[Items listed in a dataset]
(** * code-study-sync: device-flow authentication, submission watcher and
      commit publisher

    A shallow embedding of the browser extension's background script
    (github-auth.ts, github-api.ts, index.ts), of its storage wrappers
    (githubStorage.ts) and of the content script's submission watcher.

    Modelling conventions.
    - JavaScript strings are byte strings ([string]); text is taken to be
      well-formed, so [unescape(encodeURIComponent(s))] is the identity on
      the UTF-8 bytes of [s].
    - Timestamps and durations are integers ([Z]); they stay far inside the
      range where JavaScript numbers are exact.
    - Asynchronous code runs on one event loop; an operation is a function of
      the store and of the answers of its environment (clock, network,
      storage faults), threaded through the monad [M] below.  A rejected
      promise or a thrown [Error] is [Err msg], where [msg] is the error's
      [message]. *)

From Stdlib Require Import String Ascii List ZArith Lia Bool DecimalString.
Import ListNotations.
Open Scope string_scope.
Open Scope Z_scope.

(** ** JavaScript values that the code tests for truthiness *)

Definition truthy_str (s : string) : bool := negb (s =? "")%string.

Definition truthy_num (z : Z) : bool := negb (z =? 0).

(** [a || b] on strings. *)
Definition or_str (a b : string) : string := if truthy_str a then a else b.

(** ** Data model (githubStorage.ts) *)

Record RepoConfig := mkRepoConfig {
  owner : string;
  repo : string;
  branch : string;
  path : string
}.

Record DeviceCodeInfo := mkDeviceCodeInfo {
  device_code : string;
  user_code : string;
  verification_uri : string;
  interval : Z;
  expires_in : Z;
  expires_at : option Z
}.

(** [{...info, expires_at: t}] *)
Definition with_expires_at (info : DeviceCodeInfo) (t : Z) : DeviceCodeInfo :=
  {| device_code := device_code info;
     user_code := user_code info;
     verification_uri := verification_uri info;
     interval := interval info;
     expires_in := expires_in info;
     expires_at := Some t |}.

(** [{...config, path}] *)
Definition with_path (config : RepoConfig) (p : string) : RepoConfig :=
  {| owner := owner config;
     repo := repo config;
     branch := branch config;
     path := p |}.

(** ** Remote payloads *)

Record TokenData := mkTokenData {
  access_token : option string;
  error : option string
}.

Record UserInfo := mkUserInfo {
  login : string;
  name : string;
  avatar_url : string
}.

Record RepoEntry := mkRepoEntry {
  repo_name : string;
  full_name : string
}.

(** The body of the content endpoint's answer: the code reads [message] from
    an error body and hands a success body on as it is. *)
Record CommitPayload := mkCommitPayload {
  message : option string;
  raw : string
}.

(** What [res.json()] gives: a parsed value, or a rejection. *)
Inductive Parsed (A : Type) : Type :=
| Json (a : A)
| NotJson (why : string).
Arguments Json {A} a.
Arguments NotJson {A} why.

(** What [fetch] gives: the call itself throws (transport failure), or a
    response with a status and a body. *)
Inductive Fetch (A : Type) : Type :=
| NetThrow (why : string)
| Resp (status : Z) (body : Parsed A).
Arguments NetThrow {A} why.
Arguments Resp {A} status body.

(** [res.ok] *)
Definition status_ok (status : Z) : bool := (200 <=? status) && (status <=? 299).

(** A network call as issued by the code. *)
Record Request := mkRequest {
  method : string;
  url : string;
  authorization : option string;
  body : list (string * string)
}.

(** Values of response objects sent back to the popup. *)
Inductive JsVal : Type :=
| VBool (b : bool)
| VStr (s : string)
| VUser (u : UserInfo)
| VRepos (l : list RepoEntry)
| VJson (p : CommitPayload).

Definition Response := list (string * JsVal).

(** ** Environment and store *)

Record Env := mkEnv {
  now : Z;
  store_fault : nat -> option string;
  device_code_resp : Fetch DeviceCodeInfo;
  token_resp : nat -> Fetch TokenData;
  validate_resp : Fetch UserInfo;
  user_resp : Fetch UserInfo;
  repos_resp : Fetch (list RepoEntry);
  put_resp : Fetch CommitPayload
}.

Record World := mkWorld {
  authToken : string;
  repoConfig : RepoConfig;
  deviceCode : option DeviceCodeInfo;
  storageOps : nat;
  requests : list Request;
  sleeps : list Z;
  responses : list Response;
  tabs : list string;
  spawned : list (string * Z)
}.

Definition set_authToken (v : string) (w : World) : World :=
  mkWorld v (repoConfig w) (deviceCode w) (storageOps w) (requests w)
          (sleeps w) (responses w) (tabs w) (spawned w).

Definition set_repoConfig (v : RepoConfig) (w : World) : World :=
  mkWorld (authToken w) v (deviceCode w) (storageOps w) (requests w)
          (sleeps w) (responses w) (tabs w) (spawned w).

Definition set_deviceCode (v : option DeviceCodeInfo) (w : World) : World :=
  mkWorld (authToken w) (repoConfig w) v (storageOps w) (requests w)
          (sleeps w) (responses w) (tabs w) (spawned w).

Definition bump_storageOps (w : World) : World :=
  mkWorld (authToken w) (repoConfig w) (deviceCode w) (S (storageOps w))
          (requests w) (sleeps w) (responses w) (tabs w) (spawned w).

Definition add_request (r : Request) (w : World) : World :=
  mkWorld (authToken w) (repoConfig w) (deviceCode w) (storageOps w)
          (requests w ++ [r]) (sleeps w) (responses w) (tabs w) (spawned w).

Definition add_sleep (ms : Z) (w : World) : World :=
  mkWorld (authToken w) (repoConfig w) (deviceCode w) (storageOps w)
          (requests w) (sleeps w ++ [ms]) (responses w) (tabs w) (spawned w).

Definition add_response (r : Response) (w : World) : World :=
  mkWorld (authToken w) (repoConfig w) (deviceCode w) (storageOps w)
          (requests w) (sleeps w) (responses w ++ [r]) (tabs w) (spawned w).

Definition add_tab (u : string) (w : World) : World :=
  mkWorld (authToken w) (repoConfig w) (deviceCode w) (storageOps w)
          (requests w) (sleeps w) (responses w) (tabs w ++ [u]) (spawned w).

Definition add_spawned (t : string * Z) (w : World) : World :=
  mkWorld (authToken w) (repoConfig w) (deviceCode w) (storageOps w)
          (requests w) (sleeps w) (responses w) (tabs w) (spawned w ++ [t]).

(** ** The monad of operations *)

Inductive Res (A : Type) : Type :=
| Ok (a : A)
| Err (msg : string)
| OutOfFuel.
Arguments Ok {A} a.
Arguments Err {A} msg.
Arguments OutOfFuel {A}.

Definition M (A : Type) : Type := Env -> World -> Res A * World.

Definition ret {A} (a : A) : M A := fun _ w => (Ok a, w).

Definition bind {A B} (m : M A) (k : A -> M B) : M B :=
  fun e w =>
    match m e w with
    | (Ok a, w1) => k a e w1
    | (Err msg, w1) => (Err msg, w1)
    | (OutOfFuel, w1) => (OutOfFuel, w1)
    end.

(** [throw new Error(msg)] *)
Definition throw {A} (msg : string) : M A := fun _ w => (Err msg, w).

(** [try { m } catch (error) { h error }], also [promise.catch(h)]. *)
Definition try_catch {A} (m : M A) (h : string -> M A) : M A :=
  fun e w =>
    match m e w with
    | (Err msg, w1) => h msg e w1
    | r => r
    end.

Declare Scope op_scope.
Delimit Scope op_scope with op.
Notation "x <- c ;; k" := (bind c (fun x => k))
  (at level 100, c at next level, right associativity) : op_scope.
Notation "c ;;; k" := (bind c (fun _ => k))
  (at level 100, right associativity) : op_scope.
Open Scope op_scope.

(** [Date.now()] *)
Definition Date_now : M Z := fun e w => (Ok (now e), w).

(** [await new Promise(r => setTimeout(r, ms))] *)
Definition sleep (ms : Z) : M unit := fun _ w => (Ok tt, add_sleep ms w).

(** [sendResponse(r)] *)
Definition sendResponse (r : Response) : M unit :=
  fun _ w => (Ok tt, add_response r w).

(** ** Storage *)

(** Modelled from the spec: [createStorage] of packages/storage/lib/base is
    not among the sources.  Its contract is [get() -> value | default] and
    [set(value | updater-function) -> void]; every call is one storage
    operation, which the platform may reject. *)
Definition storage_op {A} (f : World -> A * World) : M A :=
  fun e w =>
    let w1 := bump_storageOps w in
    match store_fault e (storageOps w) with
    | Some msg => (Err msg, w1)
    | None => let (a, w2) := f w1 in (Ok a, w2)
    end.

Definition authTokenStorage_get : M string :=
  storage_op (fun w => (authToken w, w)).

Definition authTokenStorage_set (v : string) : M unit :=
  storage_op (fun w => (tt, set_authToken v w)).

Definition repoConfigStorage_get : M RepoConfig :=
  storage_op (fun w => (repoConfig w, w)).

Definition repoConfigStorage_set (v : RepoConfig) : M unit :=
  storage_op (fun w => (tt, set_repoConfig v w)).

Definition repoConfigStorage_update (f : RepoConfig -> RepoConfig) : M unit :=
  storage_op (fun w => (tt, set_repoConfig (f (repoConfig w)) w)).

Definition deviceCodeStorage_get : M (option DeviceCodeInfo) :=
  storage_op (fun w => (deviceCode w, w)).

Definition deviceCodeStorage_set (v : option DeviceCodeInfo) : M unit :=
  storage_op (fun w => (tt, set_deviceCode v w)).

(** The storage never rejects. *)
Definition reliable (e : Env) : Prop := forall n, store_fault e n = None.

Module githubAuthStorage.

Definition get : M string := authTokenStorage_get.

Definition set (v : string) : M unit := authTokenStorage_set v.

Definition clear : M unit := authTokenStorage_set "".

End githubAuthStorage.

Module githubRepoStorage.

Definition get : M RepoConfig := repoConfigStorage_get.

Definition set (v : RepoConfig) : M unit := repoConfigStorage_set v.

Definition isConfigured : M bool :=
  config <- repoConfigStorage_get ;;
  ret (truthy_str (owner config) && truthy_str (repo config)).

Definition updatePath (p : string) : M unit :=
  repoConfigStorage_update (fun config => with_path config p).

End githubRepoStorage.

Module githubDeviceCodeStorage.

Definition get : M (option DeviceCodeInfo) := deviceCodeStorage_get.

Definition set (v : option DeviceCodeInfo) : M unit := deviceCodeStorage_set v.

Definition clear : M unit := deviceCodeStorage_set None.

(** [info.expires_at && info.expires_at > t] *)
Definition expires_after (info : DeviceCodeInfo) (t : Z) : bool :=
  match expires_at info with
  | Some x => truthy_num x && (x >? t)
  | None => false
  end.

Definition isActive : M bool :=
  info <- deviceCodeStorage_get ;;
  match info with
  | None => ret false
  | Some info =>
    t1 <- Date_now ;;
    if expires_after info t1 then ret true
    else
      let expired := (deviceCodeStorage_set None ;;; ret false) in
      if truthy_num (expires_in info) then
        t2 <- Date_now ;;
        let expiresAt := t2 + expires_in info * 1000 in
        t3 <- Date_now ;;
        if expiresAt >? t3 then
          deviceCodeStorage_set (Some (with_expires_at info expiresAt)) ;;;
          ret true
        else expired
      else expired
  end.

Definition setWithExpiration (info : DeviceCodeInfo) : M unit :=
  t <- Date_now ;;
  let expiresAt := t + expires_in info * 1000 in
  deviceCodeStorage_set (Some (with_expires_at info expiresAt)).

End githubDeviceCodeStorage.

(** ** github-auth.ts *)

Definition CLIENT_ID : string := "Ov23liGv4JgHmvPmvmgW".
Definition DEVICE_CODE_URL : string := "https://github.com/login/device/code".
Definition TOKEN_URL : string := "https://github.com/login/oauth/access_token".
Definition SCOPE : string := "read:user user:email repo".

[Try it]:
Restate word for word the lines of the data above, starting at the line containing "device_code_resp : Fetch DeviceCodeInfo;" and ending at the line containing "tabs : list string;", both included, and nothing more.

[Solution for this exercise]:
  device_code_resp : Fetch DeviceCodeInfo;
  token_resp : nat -> Fetch TokenData;
  validate_resp : Fetch UserInfo;
  user_resp : Fetch UserInfo;
  repos_resp : Fetch (list RepoEntry);
  put_resp : Fetch CommitPayload
}.

Record World := mkWorld {
  authToken : string;
  repoConfig : RepoConfig;
  deviceCode : option DeviceCodeInfo;
  storageOps : nat;
  requests : list Request;
  sleeps : list Z;
  responses : list Response;
  tabs : list string;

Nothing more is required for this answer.